Please, please go vote No on 1.
Monday, September 21, 2009
Kitten Update
Ella is the consummate cat owner. She spends hours snuggling in the chair with him, crooning over his soft ears and pink nose, the way his fur falls just so. She sternly reprimands anyone who treats him with less than kid gloves (Maya and Mochy) and proudly shows him off to all who want to see.
Some of the things we have overheard Ella say:
"I just can't take my eyes off him."
"He has my love in him and I have his love in me."
"I am his mom. You are his babysitter."
"Momma, will you take care of my kitten for me while I am at school?"
My mom said this one: "You can't possibly think about leaving that kitten overnight! He is just a baby!"
And, of course, Maya: "Helamena jee jee jee, kitty, kitty, ha ha ha." Which I translate to mean, "Listen, kitty you are going down. Make no mistake about it. I will win. What are you made of anyway? Think I'm afraid of a little claw?" And then the "ha ha ha" needs no translation.

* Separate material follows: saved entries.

(* ===== verification/VirtioInit.v ===== *)
(** The set-up of the disk device, kernel/virtio_disk.c [virtio_disk_init].

    The device's registers are memory-mapped: a write is recorded, and what a read
    returns after some writes is up to the device ([reg]).  Registers have 32
    bits. *)
From S2P Require Import Prelude Riscv PhysMem Kalloc PageTable Virtio.

Definition VIRTIO_MMIO_MAGIC_VALUE : Z := 0x000.
Definition VIRTIO_MMIO_VERSION : Z := 0x004.
Definition VIRTIO_MMIO_DEVICE_ID : Z := 0x008.
Definition VIRTIO_MMIO_VENDOR_ID : Z := 0x00c.
Definition VIRTIO_MMIO_DEVICE_FEATURES : Z := 0x010.
Definition VIRTIO_MMIO_DRIVER_FEATURES : Z := 0x020.
Definition VIRTIO_MMIO_QUEUE_SEL : Z := 0x030.
Definition VIRTIO_MMIO_QUEUE_NUM_MAX : Z := 0x034.
Definition VIRTIO_MMIO_QUEUE_NUM : Z := 0x038.
Definition VIRTIO_MMIO_QUEUE_READY : Z := 0x044.
Definition VIRTIO_MMIO_STATUS : Z := 0x070.
Definition VIRTIO_MMIO_QUEUE_DESC_LOW : Z := 0x080.
Definition VIRTIO_MMIO_QUEUE_DESC_HIGH : Z := 0x084.
Definition VIRTIO_MMIO_DRIVER_DESC_LOW : Z := 0x090.
Definition VIRTIO_MMIO_DRIVER_DESC_HIGH : Z := 0x094.
Definition VIRTIO_MMIO_DEVICE_DESC_LOW : Z := 0x0a0.
Definition VIRTIO_MMIO_DEVICE_DESC_HIGH : Z := 0x0a4.
Definition VIRTIO_CONFIG_S_ACKNOWLEDGE : Z := 1.
Definition VIRTIO_CONFIG_S_DRIVER : Z := 2.
Definition VIRTIO_CONFIG_S_DRIVER_OK : Z := 4.
Definition VIRTIO_CONFIG_S_FEATURES_OK : Z := 8.
(** VIRTIO_BLK_F_RO, _SCSI, _CONFIG_WCE, _MQ, VIRTIO_F_ANY_LAYOUT,
    VIRTIO_RING_F_EVENT_IDX, _INDIRECT_DESC *)
Definition refused_features : list Z := [5; 7; 11; 12; 27; 29; 28].

(** Memory, and the register writes so far. *)
Record ist : Type := mkI { i_pm : pmem; i_out : list (Z * Z) }.
(** [disk.desc], [disk.avail], [disk.used], [disk.free]. *)
Record queue : Type := mkQ { q_desc : Z; q_avail : Z; q_used : Z; q_free : list Z }.

Section init.
Context `{HL : Layout}.
Context (reg : list (Z * Z) -> Z -> Z).

Definition rd_reg (r : Z) : M ist Z := gets (fun s => u32 (reg (i_out s) r)).
Definition wr_reg (r v : Z) : M ist unit := modS (fun s => mkI (i_pm s) (i_out s ++ [(r, u32 v)])).
Definition on_pm {A} (m : M pmem A) : M ist A := zoom i_pm (fun p s => mkI p (i_out s)) m.

(** [features &= ~(1 << VIRTIO_...)], one after the other *)
Definition negotiate (features : Z) : Z := foldl (fun f k => Z.land f (Z.lnot (Z.shiftl 1 k))) features refused_features.

Definition virtio_disk_init : M ist queue :=
  magic ← rd_reg VIRTIO_MMIO_MAGIC_VALUE;
  version ← rd_reg VIRTIO_MMIO_VERSION;
  device ← rd_reg VIRTIO_MMIO_DEVICE_ID;
  vendor ← rd_reg VIRTIO_MMIO_VENDOR_ID;
  if negb (magic =? 0x74726976) || negb (version =? 2) || negb (device =? 2) || negb (vendor =? 0x554d4551)
  then panic "could not find virtio disk"
  else
    let status := 0 in
    _ ← wr_reg VIRTIO_MMIO_STATUS status;
    let status := Z.lor status VIRTIO_CONFIG_S_ACKNOWLEDGE in
    _ ← wr_reg VIRTIO_MMIO_STATUS status;
    let status := Z.lor status VIRTIO_CONFIG_S_DRIVER in
    _ ← wr_reg VIRTIO_MMIO_STATUS status;
    features ← rd_reg VIRTIO_MMIO_DEVICE_FEATURES;
    _ ← wr_reg VIRTIO_MMIO_DRIVER_FEATURES (negotiate features);
    let status := Z.lor status VIRTIO_CONFIG_S_FEATURES_OK in
    _ ← wr_reg VIRTIO_MMIO_STATUS status;
    status ← rd_reg VIRTIO_MMIO_STATUS;
    if Z.land status VIRTIO_CONFIG_S_FEATURES_OK =? 0 then panic "virtio disk FEATURES_OK unset"
    else
      _ ← wr_reg VIRTIO_MMIO_QUEUE_SEL 0;
      ready ← rd_reg VIRTIO_MMIO_QUEUE_READY;
      if negb (ready =? 0) then panic "virtio disk should not be ready"
      else
        max ← rd_reg VIRTIO_MMIO_QUEUE_NUM_MAX;
        if max =? 0 then panic "virtio disk has no queue 0"
        else if max <? NUM then panic "virtio disk max queue too short"
        else
          desc ← on_pm kalloc;
          avail ← on_pm kalloc;
          used ← on_pm kalloc;
          if (desc =? 0) || (avail =? 0) || (used =? 0) then panic "virtio disk kalloc"
          else
            _ ← on_pm (mem_fill desc 0 PGSIZE);
            _ ← on_pm (mem_fill avail 0 PGSIZE);
            _ ← on_pm (mem_fill used 0 PGSIZE);
            _ ← wr_reg VIRTIO_MMIO_QUEUE_NUM NUM;
            _ ← wr_reg VIRTIO_MMIO_QUEUE_DESC_LOW desc;
            _ ← wr_reg VIRTIO_MMIO_QUEUE_DESC_HIGH (Z.shiftr desc 32);
            _ ← wr_reg VIRTIO_MMIO_DRIVER_DESC_LOW avail;
            _ ← wr_reg VIRTIO_MMIO_DRIVER_DESC_HIGH (Z.shiftr avail 32);
            _ ← wr_reg VIRTIO_MMIO_DEVICE_DESC_LOW used;
            _ ← wr_reg VIRTIO_MMIO_DEVICE_DESC_HIGH (Z.shiftr used 32);
            _ ← wr_reg VIRTIO_MMIO_QUEUE_READY 1;
            let status := Z.lor status VIRTIO_CONFIG_S_DRIVER_OK in
            _ ← wr_reg VIRTIO_MMIO_STATUS status;
            mret (mkQ desc avail used (replicate (Z.to_nat NUM) 1)).

(** A disk as the driver wants it: it offers [features] and a queue of [max]
    entries, and keeps the status it is given. *)
Record disk_answers (features max : Z) : Prop := {
  da_id : forall out, reg out VIRTIO_MMIO_MAGIC_VALUE = 0x74726976 /\ reg out VIRTIO_MMIO_VERSION = 2 /\
    reg out VIRTIO_MMIO_DEVICE_ID = 2 /\ reg out VIRTIO_MMIO_VENDOR_ID = 0x554d4551;
  da_features : forall out, reg out VIRTIO_MMIO_DEVICE_FEATURES = features;
  da_status : forall out v, reg (out ++ [(VIRTIO_MMIO_STATUS, v)]) VIRTIO_MMIO_STATUS = v;
  da_idle : forall out, (forall v, (VIRTIO_MMIO_QUEUE_READY, v) ∉ out) -> reg out VIRTIO_MMIO_QUEUE_READY = 0;
  da_max : forall out, reg out VIRTIO_MMIO_QUEUE_NUM_MAX = max
}.

Lemma negotiate_bits f k : Z.testbit (negotiate f) k = Z.testbit f k && negb (bool_decide (k ∈ refused_features)).
Proof.
  destruct (decide (0 <= k)) as [Hk|Hk]; [|by rewrite !Z.testbit_neg_r by lia].
  assert (Hb : forall j, 0 <= j -> Z.testbit (Z.lnot (Z.shiftl 1 j)) k = negb (k =? j)).
  { intros j Hj. rewrite Z.lnot_spec, Z.shiftl_1_l, Z.pow2_bits_eqb by done. by rewrite Z.eqb_sym. }
  unfold negotiate, refused_features. cbn [foldl]. rewrite !Z.land_spec, !Hb by done. rewrite <- !andb_assoc. f_equal.
  destruct (bool_decide_reflect (k ∈ [5; 7; 11; 12; 27; 29; 28])) as [Hin|Hout]; cbn [negb].
  - set_unfold. destruct_or! Hin; subst; reflexivity.
  - rewrite !(proj2 (Z.eqb_neq k _)) by set_solver. done.
Qed.

Lemma bind_rd_reg {A} r (k : Z -> M ist A) s : (rd_reg r ≫= k) s = k (u32 (reg (i_out s) r)) s.
Proof. done. Qed.

Lemma bind_wr_reg {A} r v (k : unit -> M ist A) s : (wr_reg r v ≫= k) s = k tt (mkI (i_pm s) (i_out s ++ [(r, u32 v)])).
Proof. done. Qed.

Lemma bind_on_pm {A B} (m : M pmem A) (k : A -> M ist B) p out a p' : m p = Ret a p' -> (on_pm m ≫= k) (mkI p out) = k a (mkI p' out).
Proof. intros E. apply bind_Ret. unfold on_pm. by rewrite (zoom_Ret i_pm (fun p s => mkI p (i_out s)) m (mkI p out) _ _ E). Qed.

Context `{LO : !LayoutOk}.

(** Zeroing a page that is in use. *)
Lemma zero_page p s l : kmem_inv s l -> p mod PGSIZE = 0 -> p ∉ l ->
  exists s', mem_fill p 0 PGSIZE s = Ret tt s' /\ kmem_inv s' l /\ same_except [p] (pm_mem s) (pm_mem s') /\
    forall x, p <= x < p + PGSIZE -> rd8 (pm_mem s') x = 0.
Proof.
  intros K Hp Hn. eexists. split; [reflexivity|]. split; [|split].
  - eapply kmem_inv_frame; [done|by apply same_except_fill|set_solver].
  - by apply same_except_fill.
  - intros x Hx. cbn. unfold rd8, fill. by rewrite inr_true by done.
Qed.

Lemma same_zero p q (m m' : mem) : same_except [q] m m' -> p mod PGSIZE = 0 -> p <> q ->
  (forall x, p <= x < p + PGSIZE -> rd8 m x = 0) -> forall x, p <= x < p + PGSIZE -> rd8 m' x = 0.
Proof. intros Hs Hp Hne Hz x Hx. rewrite <- (Hz x Hx). unfold rd8. symmetry. f_equal. apply (Hs p Hp ltac:(set_solver) x Hx). Qed.

(** What the driver tells the device, in this order. *)
Definition set_up (f p1 p2 p3 : Z) : list (Z * Z) :=
  [(VIRTIO_MMIO_STATUS, 0); (VIRTIO_MMIO_STATUS, 1); (VIRTIO_MMIO_STATUS, 3); (VIRTIO_MMIO_DRIVER_FEATURES, u32 (negotiate f)); (VIRTIO_MMIO_STATUS, 11);
   (VIRTIO_MMIO_QUEUE_SEL, 0); (VIRTIO_MMIO_QUEUE_NUM, NUM);
   (VIRTIO_MMIO_QUEUE_DESC_LOW, u32 p1); (VIRTIO_MMIO_QUEUE_DESC_HIGH, u32 (Z.shiftr p1 32));
   (VIRTIO_MMIO_DRIVER_DESC_LOW, u32 p2); (VIRTIO_MMIO_DRIVER_DESC_HIGH, u32 (Z.shiftr p2 32));
   (VIRTIO_MMIO_DEVICE_DESC_LOW, u32 p3); (VIRTIO_MMIO_DEVICE_DESC_HIGH, u32 (Z.shiftr p3 32));
   (VIRTIO_MMIO_QUEUE_READY, 1); (VIRTIO_MMIO_STATUS, 15)].

(** with a disk that answers as the driver wants and three free pages,
    [virtio_disk_init] takes the three pages, zeroes them, and sets the device up:
    the writes are those the specification asks for, in its order, the features
    accepted are those offered less the ones the driver refuses, and all
    descriptors are free. *)
Theorem virtio_init_correct f max p1 p2 p3 l pm : disk_answers f max -> 0 <= f < 2 ^ 32 -> NUM <= max < 2 ^ 32 -> kmem_inv pm (p1 :: p2 :: p3 :: l) ->
  exists pm', virtio_disk_init (mkI pm []) = Ret (mkQ p1 p2 p3 (replicate (Z.to_nat NUM) 1)) (mkI pm' (set_up f p1 p2 p3)) /\ kmem_inv pm' l /\
    (forall p x, p ∈ [p1; p2; p3] -> p <= x < p + PGSIZE -> rd8 (pm_mem pm') x = 0) /\
    (forall k, Z.testbit (negotiate f) k = Z.testbit f k && negb (bool_decide (k ∈ refused_features))).
Proof.
  intros [Hid Hfe Hst Hidle Hmax] Hf Hm K. assert (U : forall x, 0 <= x < 2 ^ 32 -> u32 x = x) by (intros; by apply Z.mod_small).
  pose proof (ki_nodup _ _ K) as Nd. pose proof (ki_pages _ _ K) as Pg. rewrite !NoDup_cons in Nd. rewrite !Forall_cons in Pg.
  destruct Nd as (N1 & N2 & N3 & _), Pg as (P1 & P2 & P3 & _).
  destruct (page_ok_range _ P1) as (R1 & A1 & _), (page_ok_range _ P2) as (R2 & A2 & _), (page_ok_range _ P3) as (R3 & A3 & _).
  destruct (kalloc_run pm p1 _ K) as (m1 & E1 & _ & K1). destruct (kalloc_run _ p2 _ K1) as (m2 & E2 & _ & K2). destruct (kalloc_run _ p3 _ K2) as (m3 & E3 & _ & K3).
  destruct (zero_page p1 _ l K3 A1 ltac:(set_solver)) as (s1 & Z1 & L1 & S1 & F1). destruct (zero_page p2 _ l L1 A2 ltac:(set_solver)) as (s2 & Z2 & L2 & S2 & F2).
  destruct (zero_page p3 _ l L2 A3 ltac:(set_solver)) as (s3 & Z3 & L3 & S3 & F3). exists s3. split; [|split; [done|split]].
  - unfold virtio_disk_init. destruct (Hid []) as (I1 & I2 & I3 & I4). rewrite !bind_rd_reg. cbn [i_out]. rewrite I1, I2, I3, I4.
    change (negb (u32 1953655158 =? 1953655158) || negb (u32 2 =? 2) || negb (u32 2 =? 2) || negb (u32 1431127377 =? 1431127377)) with false. cbn match.
    rewrite !bind_wr_reg, bind_rd_reg, !bind_wr_reg, bind_rd_reg. cbn [i_out i_pm]. rewrite Hfe, Hst, (U f) by done.
    change (Z.land _ VIRTIO_CONFIG_S_FEATURES_OK =? 0) with false. cbn match. rewrite bind_wr_reg, bind_rd_reg. cbn [i_out i_pm app].
    rewrite Hidle by (intros v; rewrite !elem_of_cons; intros Hv; destruct_or! Hv; discriminate Hv || by apply elem_of_nil in Hv).
    change (negb (u32 0 =? 0)) with false. cbn match. rewrite bind_rd_reg, Hmax, (U max) by (unfold NUM in *; lia).
    rewrite (proj2 (Z.eqb_neq max 0)), (proj2 (Z.ltb_ge max NUM)) by (unfold NUM in *; lia). cbn match.
    rewrite (bind_on_pm _ _ _ _ _ _ E1), (bind_on_pm _ _ _ _ _ _ E2), (bind_on_pm _ _ _ _ _ _ E3).
    rewrite !(proj2 (Z.eqb_neq _ 0)) by lia. cbn [orb]. cbn match. rewrite (bind_on_pm _ _ _ _ _ _ Z1), (bind_on_pm _ _ _ _ _ _ Z2), (bind_on_pm _ _ _ _ _ _ Z3).
    rewrite !bind_wr_reg. reflexivity.
  - intros p x Hp. rewrite !elem_of_cons, elem_of_nil in Hp. destruct Hp as [-> | [-> | [-> | []]]].
    + apply (same_zero p1 p3 _ _ S3); [done|set_solver|]. apply (same_zero p1 p2 _ _ S2); [done|set_solver|done].
    + apply (same_zero p2 p3 _ _ S3); [done|set_solver|done].
    + apply F3.
  - apply negotiate_bits.
Qed.
End init.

back to school, with a sidekick
Saturday, September 19, 2009
you saw it coming, didn't you?
I don't have a lot of luck leaving there empty handed.
We wanted a cat with personality- outgoing, affectionate, tolerant (hello Maya!), the kind of cat who would run for the door when you come home. We wanted a cat for Ella, that she could play with and who would sleep on her bed. The vet said get a male orange cat. We were thinking adult cat but there were none there that fit the bill.
And then we found him. In irresistible kitten form.
Pick-up day. Ella is dressed to impress. "He will be so excited when he sees our car pull up!"
Coconut, or cocoa for short. Ella's original idea for a name was Orange Coconut Flower. We worked with it...
Ella said, "He is going to grow up to be a professional player!"
He is everything we hoped for, including VERY tolerant.
But he was so tuckered out from the girls.